____ The records
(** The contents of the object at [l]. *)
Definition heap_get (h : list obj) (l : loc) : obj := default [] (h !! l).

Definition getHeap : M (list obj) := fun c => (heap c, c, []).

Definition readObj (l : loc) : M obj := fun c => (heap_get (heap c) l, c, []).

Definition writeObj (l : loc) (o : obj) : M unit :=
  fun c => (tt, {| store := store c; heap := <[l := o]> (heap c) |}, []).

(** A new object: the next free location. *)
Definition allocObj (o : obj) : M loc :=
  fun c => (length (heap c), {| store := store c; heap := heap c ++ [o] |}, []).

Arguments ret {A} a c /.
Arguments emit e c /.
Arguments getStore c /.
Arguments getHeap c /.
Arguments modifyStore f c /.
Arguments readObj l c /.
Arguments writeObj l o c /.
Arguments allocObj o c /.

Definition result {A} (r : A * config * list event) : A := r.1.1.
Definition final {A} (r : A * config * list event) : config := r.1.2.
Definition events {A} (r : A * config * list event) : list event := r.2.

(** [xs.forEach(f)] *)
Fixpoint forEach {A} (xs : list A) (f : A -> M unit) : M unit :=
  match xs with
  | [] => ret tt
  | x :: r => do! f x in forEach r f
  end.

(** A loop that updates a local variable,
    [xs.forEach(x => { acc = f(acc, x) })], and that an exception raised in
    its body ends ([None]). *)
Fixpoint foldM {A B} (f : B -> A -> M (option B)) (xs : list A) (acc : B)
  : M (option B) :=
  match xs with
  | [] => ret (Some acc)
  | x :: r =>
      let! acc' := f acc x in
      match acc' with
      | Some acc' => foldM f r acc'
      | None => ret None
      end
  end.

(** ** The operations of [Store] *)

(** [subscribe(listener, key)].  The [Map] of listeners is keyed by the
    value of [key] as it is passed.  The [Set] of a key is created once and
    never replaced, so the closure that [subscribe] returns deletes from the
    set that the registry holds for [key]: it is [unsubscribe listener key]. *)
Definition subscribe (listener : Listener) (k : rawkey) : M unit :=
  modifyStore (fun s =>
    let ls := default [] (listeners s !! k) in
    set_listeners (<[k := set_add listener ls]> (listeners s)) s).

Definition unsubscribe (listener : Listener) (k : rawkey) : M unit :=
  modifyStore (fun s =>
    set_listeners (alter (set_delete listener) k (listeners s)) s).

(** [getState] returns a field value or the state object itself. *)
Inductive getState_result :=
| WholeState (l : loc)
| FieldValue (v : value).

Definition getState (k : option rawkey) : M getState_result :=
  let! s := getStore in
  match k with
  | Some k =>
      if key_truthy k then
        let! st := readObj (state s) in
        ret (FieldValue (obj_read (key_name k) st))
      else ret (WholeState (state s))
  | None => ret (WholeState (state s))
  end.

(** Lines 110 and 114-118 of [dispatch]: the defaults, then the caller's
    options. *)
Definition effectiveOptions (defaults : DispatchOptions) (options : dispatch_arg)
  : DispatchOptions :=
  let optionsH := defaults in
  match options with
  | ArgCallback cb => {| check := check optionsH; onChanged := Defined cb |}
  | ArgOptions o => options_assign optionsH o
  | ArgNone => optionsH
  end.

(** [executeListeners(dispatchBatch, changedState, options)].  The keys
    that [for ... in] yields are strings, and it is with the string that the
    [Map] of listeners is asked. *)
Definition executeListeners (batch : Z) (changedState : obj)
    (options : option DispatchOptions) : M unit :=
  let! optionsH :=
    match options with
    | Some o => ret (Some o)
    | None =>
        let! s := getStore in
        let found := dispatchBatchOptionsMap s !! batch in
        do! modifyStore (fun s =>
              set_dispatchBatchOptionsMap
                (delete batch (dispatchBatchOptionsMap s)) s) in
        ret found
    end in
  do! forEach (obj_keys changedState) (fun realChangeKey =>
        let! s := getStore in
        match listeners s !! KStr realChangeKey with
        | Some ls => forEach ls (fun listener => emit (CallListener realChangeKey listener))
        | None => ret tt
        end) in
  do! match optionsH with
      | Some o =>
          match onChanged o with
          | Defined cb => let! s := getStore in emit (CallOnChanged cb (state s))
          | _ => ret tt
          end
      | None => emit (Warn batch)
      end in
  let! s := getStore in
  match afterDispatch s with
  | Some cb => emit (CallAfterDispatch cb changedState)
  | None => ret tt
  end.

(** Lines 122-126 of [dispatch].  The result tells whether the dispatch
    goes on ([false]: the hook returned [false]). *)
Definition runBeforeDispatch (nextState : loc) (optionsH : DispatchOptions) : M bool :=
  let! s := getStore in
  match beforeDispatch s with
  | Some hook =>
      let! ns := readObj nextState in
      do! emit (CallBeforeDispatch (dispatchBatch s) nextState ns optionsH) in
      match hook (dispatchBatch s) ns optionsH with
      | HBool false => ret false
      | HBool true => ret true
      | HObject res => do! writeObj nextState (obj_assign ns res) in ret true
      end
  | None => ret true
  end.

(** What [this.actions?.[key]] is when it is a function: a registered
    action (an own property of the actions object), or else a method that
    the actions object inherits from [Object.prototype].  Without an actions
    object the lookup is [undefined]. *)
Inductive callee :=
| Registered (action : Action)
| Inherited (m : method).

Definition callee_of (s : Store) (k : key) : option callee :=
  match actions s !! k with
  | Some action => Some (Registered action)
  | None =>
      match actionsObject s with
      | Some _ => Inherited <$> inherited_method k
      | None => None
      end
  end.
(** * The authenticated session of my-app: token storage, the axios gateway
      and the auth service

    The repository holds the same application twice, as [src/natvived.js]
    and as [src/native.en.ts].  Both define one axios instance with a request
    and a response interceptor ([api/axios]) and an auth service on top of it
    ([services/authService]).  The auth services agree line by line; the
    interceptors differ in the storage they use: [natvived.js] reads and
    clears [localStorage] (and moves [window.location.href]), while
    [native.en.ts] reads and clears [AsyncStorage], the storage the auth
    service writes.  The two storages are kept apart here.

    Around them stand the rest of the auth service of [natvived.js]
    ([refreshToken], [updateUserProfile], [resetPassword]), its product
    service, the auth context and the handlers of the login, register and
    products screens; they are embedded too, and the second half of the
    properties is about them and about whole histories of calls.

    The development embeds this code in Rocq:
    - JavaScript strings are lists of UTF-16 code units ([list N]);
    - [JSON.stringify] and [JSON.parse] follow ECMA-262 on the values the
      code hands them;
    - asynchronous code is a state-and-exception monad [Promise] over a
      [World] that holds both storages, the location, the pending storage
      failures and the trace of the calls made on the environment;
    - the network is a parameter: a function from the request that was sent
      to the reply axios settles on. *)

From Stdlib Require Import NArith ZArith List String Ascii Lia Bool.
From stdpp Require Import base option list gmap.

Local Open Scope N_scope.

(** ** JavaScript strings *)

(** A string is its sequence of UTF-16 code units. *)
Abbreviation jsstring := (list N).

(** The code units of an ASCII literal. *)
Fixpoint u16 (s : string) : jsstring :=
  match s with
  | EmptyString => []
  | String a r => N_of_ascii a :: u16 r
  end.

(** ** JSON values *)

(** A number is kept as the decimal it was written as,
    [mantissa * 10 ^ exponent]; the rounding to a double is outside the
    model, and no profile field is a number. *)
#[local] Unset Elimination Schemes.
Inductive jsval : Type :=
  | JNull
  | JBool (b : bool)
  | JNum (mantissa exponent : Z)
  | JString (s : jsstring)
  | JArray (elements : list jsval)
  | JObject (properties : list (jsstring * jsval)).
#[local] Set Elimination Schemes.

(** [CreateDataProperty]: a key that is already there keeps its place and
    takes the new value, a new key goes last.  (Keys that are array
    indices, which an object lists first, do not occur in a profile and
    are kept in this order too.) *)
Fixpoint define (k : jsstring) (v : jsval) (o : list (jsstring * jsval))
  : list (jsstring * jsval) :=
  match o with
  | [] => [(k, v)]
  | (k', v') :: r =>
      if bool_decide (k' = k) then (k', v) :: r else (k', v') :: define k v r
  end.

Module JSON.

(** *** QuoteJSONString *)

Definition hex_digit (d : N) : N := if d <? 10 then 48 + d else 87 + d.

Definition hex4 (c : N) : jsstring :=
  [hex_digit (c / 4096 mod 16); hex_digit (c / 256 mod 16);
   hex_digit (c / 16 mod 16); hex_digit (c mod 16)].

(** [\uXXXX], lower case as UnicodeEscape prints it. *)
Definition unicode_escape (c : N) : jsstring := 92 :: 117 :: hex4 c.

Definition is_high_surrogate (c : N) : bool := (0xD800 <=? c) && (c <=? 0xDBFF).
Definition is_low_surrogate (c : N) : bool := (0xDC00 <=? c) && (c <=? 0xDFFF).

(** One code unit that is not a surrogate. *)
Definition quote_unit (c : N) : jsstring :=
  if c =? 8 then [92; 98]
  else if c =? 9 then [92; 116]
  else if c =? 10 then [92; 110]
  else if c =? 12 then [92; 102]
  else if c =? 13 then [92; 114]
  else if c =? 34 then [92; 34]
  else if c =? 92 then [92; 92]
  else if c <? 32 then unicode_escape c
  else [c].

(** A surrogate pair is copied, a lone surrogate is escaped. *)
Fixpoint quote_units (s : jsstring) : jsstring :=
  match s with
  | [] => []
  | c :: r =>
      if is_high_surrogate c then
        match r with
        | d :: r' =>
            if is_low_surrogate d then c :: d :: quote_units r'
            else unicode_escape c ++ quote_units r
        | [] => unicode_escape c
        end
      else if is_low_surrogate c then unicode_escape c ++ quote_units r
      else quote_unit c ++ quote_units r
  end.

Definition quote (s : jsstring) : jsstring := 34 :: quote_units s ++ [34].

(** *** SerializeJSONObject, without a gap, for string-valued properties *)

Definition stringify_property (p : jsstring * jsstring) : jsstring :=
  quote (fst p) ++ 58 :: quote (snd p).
________
__Action item__
What is needed is the number of lines in the data that hold the word "false", and nothing more.

__Response to the task__
2